(** ** Arrays and slices *)

Section Arrays.
Context {A : Type}.
Implicit Types (l src : list A) (i n : nat).

(** [l[i]] *)
Definition idx l i : outcome A :=
  match l !! i with Some x => Ret x | None => Panic end.

(** [l[i] = x] *)
Definition set_idx l i (x : A) : outcome (list A) :=
  if (i <? length l)%nat then Ret (<[i := x]> l) else Panic.

(** [&l[a..b]] *)
Definition slice l (a b : nat) : outcome (list A) :=
  if ((a <=? b) && (b <=? length l))%nat then Ret (take (b - a) (drop a l)) else Panic.

(** The list [l] with [src] written from offset [i] on; the length of [l] does
    not change when [src] fits. *)
Definition splice l i src : list A := take i l ++ src ++ drop (i + length src) l.

(** [l[i..i + src.len()].copy_from_slice(src)] *)
Definition copy_at l i src : outcome (list A) :=
  if (i + length src <=? length l)%nat then Ret (splice l i src) else Panic.

(** Index of the first element satisfying [f] ([Iterator::position], and the
    [for i in 0..N] scans that stop at the first match). *)
Fixpoint position (f : A -> bool) l : option nat :=
  match l with
  | [] => None
  | x :: l' => if f x then Some 0%nat else S <$> position f l'
  end.

(** [Vec::resize(n, x)] *)
Definition resize_vec l n (x : A) : list A := take n l ++ replicate (n - length l) x.

Lemma idx_Ret l i x : idx l i = Ret x <-> l !! i = Some x.
Proof. unfold idx. destruct (l !! i); naive_solver. Qed.

Lemma idx_lt l i : (i < length l)%nat -> exists x, idx l i = Ret x /\ l !! i = Some x.
Proof.
  intros Hi. destruct (lookup_lt_is_Some_2 l i Hi) as [x Hx].
  exists x. by rewrite idx_Ret.
Qed.

Lemma set_idx_lt l i x : (i < length l)%nat -> set_idx l i x = Ret (<[i := x]> l).
Proof. intros Hi. unfold set_idx. by apply Nat.ltb_lt in Hi as ->. Qed.

Lemma set_idx_Ret l i x l' :
  set_idx l i x = Ret l' <-> (i < length l)%nat /\ l' = <[i := x]> l.
Proof. unfold set_idx. destruct (Nat.ltb_spec i (length l)); naive_solver lia. Qed.

Lemma slice_le l (a b : nat) :
  (a <= b <= length l)%nat -> slice l a b = Ret (take (b - a) (drop a l)).
Proof.
  intros [H1 H2]. unfold slice.
  apply Nat.leb_le in H1 as ->. by apply Nat.leb_le in H2 as ->.
Qed.

Lemma copy_at_le l i src :
  (i + length src <= length l)%nat -> copy_at l i src = Ret (splice l i src).
Proof. intros H. unfold copy_at. by apply Nat.leb_le in H as ->. Qed.

Lemma length_splice l i src :
  (i + length src <= length l)%nat -> length (splice l i src) = length l.
Proof.
  intros H. unfold splice. rewrite !length_app, length_take, length_drop. lia.
Qed.

Lemma lookup_splice_in l i src (k : nat) :
  (i <= length l)%nat -> (i <= k < i + length src)%nat ->
  splice l i src !! k = src !! (k - i)%nat.
Proof.
  intros H1 H2. unfold splice.
  rewrite lookup_app_r by (rewrite length_take; lia).
  rewrite lookup_app_l by (rewrite length_take; lia).
  f_equal. rewrite length_take. lia.
Qed.

Lemma lookup_splice_out l i src (k : nat) :
  (i + length src <= length l)%nat -> (k < i \/ i + length src <= k)%nat ->
  splice l i src !! k = l !! k.
Proof.
  intros H1 [H2|H2]; unfold splice.
  - rewrite lookup_app_l by (rewrite length_take; lia). by rewrite lookup_take_lt.
  - rewrite lookup_app_r by (rewrite length_take; lia).
    rewrite lookup_app_r by (rewrite length_take; lia).
    rewrite lookup_drop. f_equal. rewrite length_take. lia.
Qed.

Lemma splice_nil l i : splice l i [] = l.
Proof. unfold splice. cbn. by rewrite Nat.add_0_r, take_drop. Qed.

Lemma splice_insert_cons l i x src :
  (i < length l)%nat -> splice (<[i := x]> l) (i + 1) src = splice l i (x :: src).
Proof.
  intros Hi. unfold splice. rewrite Nat.add_1_r.
  rewrite (take_S_r _ _ x) by (by apply list_lookup_insert_eq).
  rewrite take_insert_ge, drop_insert_lt by lia.
  rewrite <- app_assoc. cbn. do 4 f_equal. lia.
Qed.

Lemma insert_splice l i x : (i < length l)%nat -> <[i := x]> l = splice l i [x].
Proof.
  intros Hi. rewrite <- (splice_nil (<[i := x]> l) (i + 1)). by apply splice_insert_cons.
Qed.

Lemma splice_app l i s t :
  (i + length s <= length l)%nat -> splice (splice l i s) (i + length s) t = splice l i (s ++ t).
Proof.
  intros H. unfold splice. rewrite length_app.
  rewrite (app_assoc (take i l) s), take_app_length' by (rewrite length_app, length_take; lia).
  rewrite drop_app_ge by (rewrite length_app, length_take; lia).
  rewrite drop_drop, <- !app_assoc. do 4 f_equal.
  rewrite length_app, length_take. lia.
Qed.

Lemma position_Some f l i :
  position f l = Some i <->
  exists x, l !! i = Some x /\ f x = true /\
            forall j y, (j < i)%nat -> l !! j = Some y -> f y = false.
Proof.
  revert i. induction l as [|a l IH]; intros i; cbn.
  { split; [done|]. intros (x & Hx & _). done. }
  destruct (f a) eqn:Ha.
  - split.
    + intros [= <-]. exists a. split_and!; auto. intros; lia.
    + intros (x & Hx & Hf & Hmin). destruct i as [|i]; [done|].
      specialize (Hmin 0%nat a ltac:(lia) eq_refl). congruence.
  - rewrite fmap_Some. split.
    + intros (k & Hk & ->). apply IH in Hk as (x & Hx & Hf & Hmin).
      exists x. split_and!; auto. intros [|j] y Hj Hy; cbn in *; [congruence|].
      apply (Hmin j y); [lia|done].
    + intros (x & Hx & Hf & Hmin). destruct i as [|i]; cbn in *; [congruence|].
      exists i. split; [|done]. apply IH. exists x. split_and!; auto.
      intros j y Hj Hy. apply (Hmin (S j) y); [lia|done].
Qed.

Lemma position_None f l :
  position f l = None <-> forall i x, l !! i = Some x -> f x = false.
Proof.
  induction l as [|a l IH]; cbn; [naive_solver|].
  destruct (f a) eqn:Ha.
  - split; [done|]. intros H. specialize (H 0%nat a eq_refl). congruence.
  - rewrite fmap_None, IH. split.
    + intros H [|i] x Hx; cbn in *; [congruence|eauto].
    + intros H i x Hx. apply (H (S i) x Hx).
Qed.

Lemma position_lt f l i : position f l = Some i -> (i < length l)%nat.
Proof. intros (x & Hx & _)%position_Some. by apply lookup_lt_Some in Hx. Qed.

Lemma length_resize_vec l n x : length (resize_vec l n x) = n.
Proof. unfold resize_vec. rewrite length_app, length_take, length_replicate. lia. Qed.

Lemma alter_insert (f : A -> A) l i x : l !! i = Some x -> alter f i l = <[i := f x]> l.
Proof.
  revert i. induction l as [|a l IH]; intros [|i] H; cbn in *; [done|done| |].
  - by injection H as ->.
  - f_equal. by apply IH.
Qed.

End Arrays.

Lemma position_ext {A} (f g : A -> bool) l :
  (forall i x, l !! i = Some x -> f x = g x) -> position f l = position g l.
Proof.
  induction l as [|a l IH]; intros H; cbn; [done|].
  rewrite (H 0%nat a eq_refl). destruct (g a); [done|].
  by rewrite IH; [|intros i x Hx; apply (H (S i) x Hx)].
Qed.

(** ** Large zero-initialised arrays and memory

    A word array as a finite map, absent entries reading as zero: the frame
    bitmap, the reference counts, physical memory. *)

Definition rd (m : gmap Z Z) (i : Z) : Z := default 0 (m !! i).
Definition wr (m : gmap Z Z) (i v : Z) : gmap Z Z := <[i := v]> m.

Lemma rd_wr m i j v : rd (wr m i v) j = if decide (i = j) then v else rd m j.
Proof. unfold rd, wr. rewrite lookup_insert. by case_decide. Qed.

Lemma rd_wr_eq m i v : rd (wr m i v) i = v.
Proof. rewrite rd_wr. by rewrite decide_True. Qed.

Lemma rd_wr_ne m i j v : i <> j -> rd (wr m i v) j = rd m j.
Proof. intros. rewrite rd_wr. by rewrite decide_False. Qed.

Lemma rd_empty i : rd ∅ i = 0.
Proof. done. Qed.

Lemma bool_decide_Zeqb (n k : Z) : bool_decide (n = k) = (n =? k).
Proof.
  destruct (Z.eqb_spec n k); [by apply bool_decide_eq_true|by apply bool_decide_eq_false].
Qed.

(** ** Single bits *)

(** [1 << k] as a mask. *)
Definition bit (k : Z) : Z := Z.shiftl 1 k.

Lemma bit_testbit k n : 0 <= k -> 0 <= n -> Z.testbit (bit k) n = bool_decide (n = k).
Proof.
  intros Hk Hn. unfold bit. rewrite Z.shiftl_1_l.
  destruct (decide (n = k)) as [->|Hne].
  - rewrite Z.pow2_bits_true by lia. by rewrite bool_decide_true.
  - rewrite Z.pow2_bits_false by lia. by rewrite bool_decide_false.
Qed.

(** [w & (1 << k) == 0] *)
Lemma land_bit_zero w k : 0 <= k -> (Z.land w (bit k) =? 0) = negb (Z.testbit w k).
Proof.
  intros Hk. destruct (Z.testbit w k) eqn:Hb; cbn.
  - apply Z.eqb_neq. intros H0. apply (f_equal (fun x => Z.testbit x k)) in H0.
    rewrite Z.land_spec, Hb, bit_testbit, bool_decide_true, Z.bits_0 in H0 by done. done.
  - apply Z.eqb_eq. apply Z.bits_inj'. intros n Hn.
    rewrite Z.land_spec, bit_testbit, Z.bits_0 by done.
    destruct (decide (n = k)) as [->|]; [by rewrite Hb|].
    rewrite bool_decide_false by done. by rewrite andb_false_r.
Qed.

(** [w | (1 << k)] and [w & !(1 << k)] *)
Lemma lor_bit_testbit w k n :
  0 <= k -> 0 <= n -> Z.testbit (Z.lor w (bit k)) n = Z.testbit w n || bool_decide (n = k).
Proof. intros. by rewrite Z.lor_spec, bit_testbit. Qed.

Lemma ldiff_bit_testbit w k n :
  0 <= k -> 0 <= n ->
  Z.testbit (Z.ldiff w (bit k)) n = Z.testbit w n && negb (bool_decide (n = k)).
Proof. intros. by rewrite Z.ldiff_spec, bit_testbit. Qed.

(** ** Byte strings *)

(** A [&str] or [&[u8]] literal as its bytes. *)
Definition str (s : string) : list Z :=
  (fun a => Z.of_nat (nat_of_ascii a)) <$> String.list_ascii_of_string s.

(** [str::split(c)] *)
Fixpoint split (c : Z) (s : list Z) : list (list Z) :=
  match s with
  | [] => [[]]
  | b :: s' =>
      if b =? c then [] :: split c s'
      else match split c s' with p :: ps => (b :: p) :: ps | [] => [[b]] end
  end.

(** [str::trim_end_matches(c)] *)
Fixpoint trim_end (c : Z) (s : list Z) : list Z :=
  match s with
  | [] => []
  | b :: s' =>
      match trim_end c s' with
      | [] => if b =? c then [] else [b]
      | t => b :: t
      end
  end.

(** [str::rfind(c)] *)
Fixpoint rfind (c : Z) (s : list Z) : option nat :=
  match s with
  | [] => None
  | b :: s' =>
      match rfind c s' with
      | Some i => Some (S i)
      | None => if b =? c then Some 0%nat else None
      end
  end.

(** [str::starts_with] *)
Fixpoint starts_with (s pre : list Z) : bool :=
  match pre, s with
  | [], _ => true
  | c :: pre', b :: s' => (b =? c) && starts_with s' pre'
  | _ :: _, [] => false
  end.

Lemma split_nonempty c s : split c s <> [].
Proof. destruct s as [|b s]; cbn; [done|]. destruct (b =? c); [done|]. by destruct (split c s). Qed.

Lemma split_sep c s t : split c (s ++ c :: t) = split c s ++ split c t.
Proof.
  induction s as [|b s IH]; cbn; [by rewrite Z.eqb_refl|].
  rewrite IH. destruct (b =? c); [done|].
  pose proof (split_nonempty c s). by destruct (split c s).
Qed.

Lemma split_no_sep c s : c ∉ s -> split c s = [s].
Proof.
  induction s as [|b s IH]; intros H; cbn; [done|].
  apply not_elem_of_cons in H as [? ?]. rewrite IH by done.
  by destruct (Z.eqb_spec b c); [congruence|].
Qed.

Lemma trim_end_spec c s :
  exists k, s = trim_end c s ++ replicate k c /\ forall t, trim_end c s <> t ++ [c].
Proof.
  induction s as [|b s (k & Hs & Hn)]; cbn.
  { exists 0%nat. split; [done|]. by intros []. }
  destruct (trim_end c s) as [|a t] eqn:Ht.
  - destruct (Z.eqb_spec b c) as [->|].
    + exists (S k). split; [by rewrite Hs at 1|]. by intros [].
    + exists k. split; [by rewrite Hs at 1|]. intros [|? [|]] E; by simplify_eq/=.
  - exists k. split; [by rewrite Hs at 1|].
    intros [|x u]; [done|]. intros [= -> E]. by apply (Hn u).
Qed.

Lemma rfind_Some c s i : rfind c s = Some i ->
  exists a b, s = a ++ c :: b /\ length a = i /\ c ∉ b.
Proof.
  revert i. induction s as [|x s IH]; intros i; cbn; [done|].
  destruct (rfind c s) as [j|] eqn:E.
  - intros [= <-]. destruct (IH j eq_refl) as (a & b & -> & <- & ?). by exists (x :: a), b.
  - destruct (Z.eqb_spec x c) as [->|]; [|done]. intros [= <-]. exists [], s. split_and!; [done..|].
    clear IH. revert E. induction s as [|y s IH]; cbn; [by intros _ ?%elem_of_nil|].
    destruct (rfind c s); [done|]. destruct (Z.eqb_spec y c); [done|].
    intros _. apply not_elem_of_cons. auto.
Qed.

···

» **Action item**
The lines to copy run from the start of the records above through the line holding "if (i + length"; give them exactly, both ends included, and nothing else.

» **Exercise output**
(** ** Arrays and slices *)

Section Arrays.
Context {A : Type}.
Implicit Types (l src : list A) (i n : nat).

(** [l[i]] *)
Definition idx l i : outcome A :=
  match l !! i with Some x => Ret x | None => Panic end.

(** [l[i] = x] *)
Definition set_idx l i (x : A) : outcome (list A) :=
  if (i <? length l)%nat then Ret (<[i := x]> l) else Panic.

(** [&l[a..b]] *)
Definition slice l (a b : nat) : outcome (list A) :=
  if ((a <=? b) && (b <=? length l))%nat then Ret (take (b - a) (drop a l)) else Panic.

(** The list [l] with [src] written from offset [i] on; the length of [l] does
    not change when [src] fits. *)
Definition splice l i src : list A := take i l ++ src ++ drop (i + length src) l.

(** [l[i..i + src.len()].copy_from_slice(src)] *)
Definition copy_at l i src : outcome (list A) :=
  if (i + length src <=? length l)%nat then Ret (splice l i src) else Panic.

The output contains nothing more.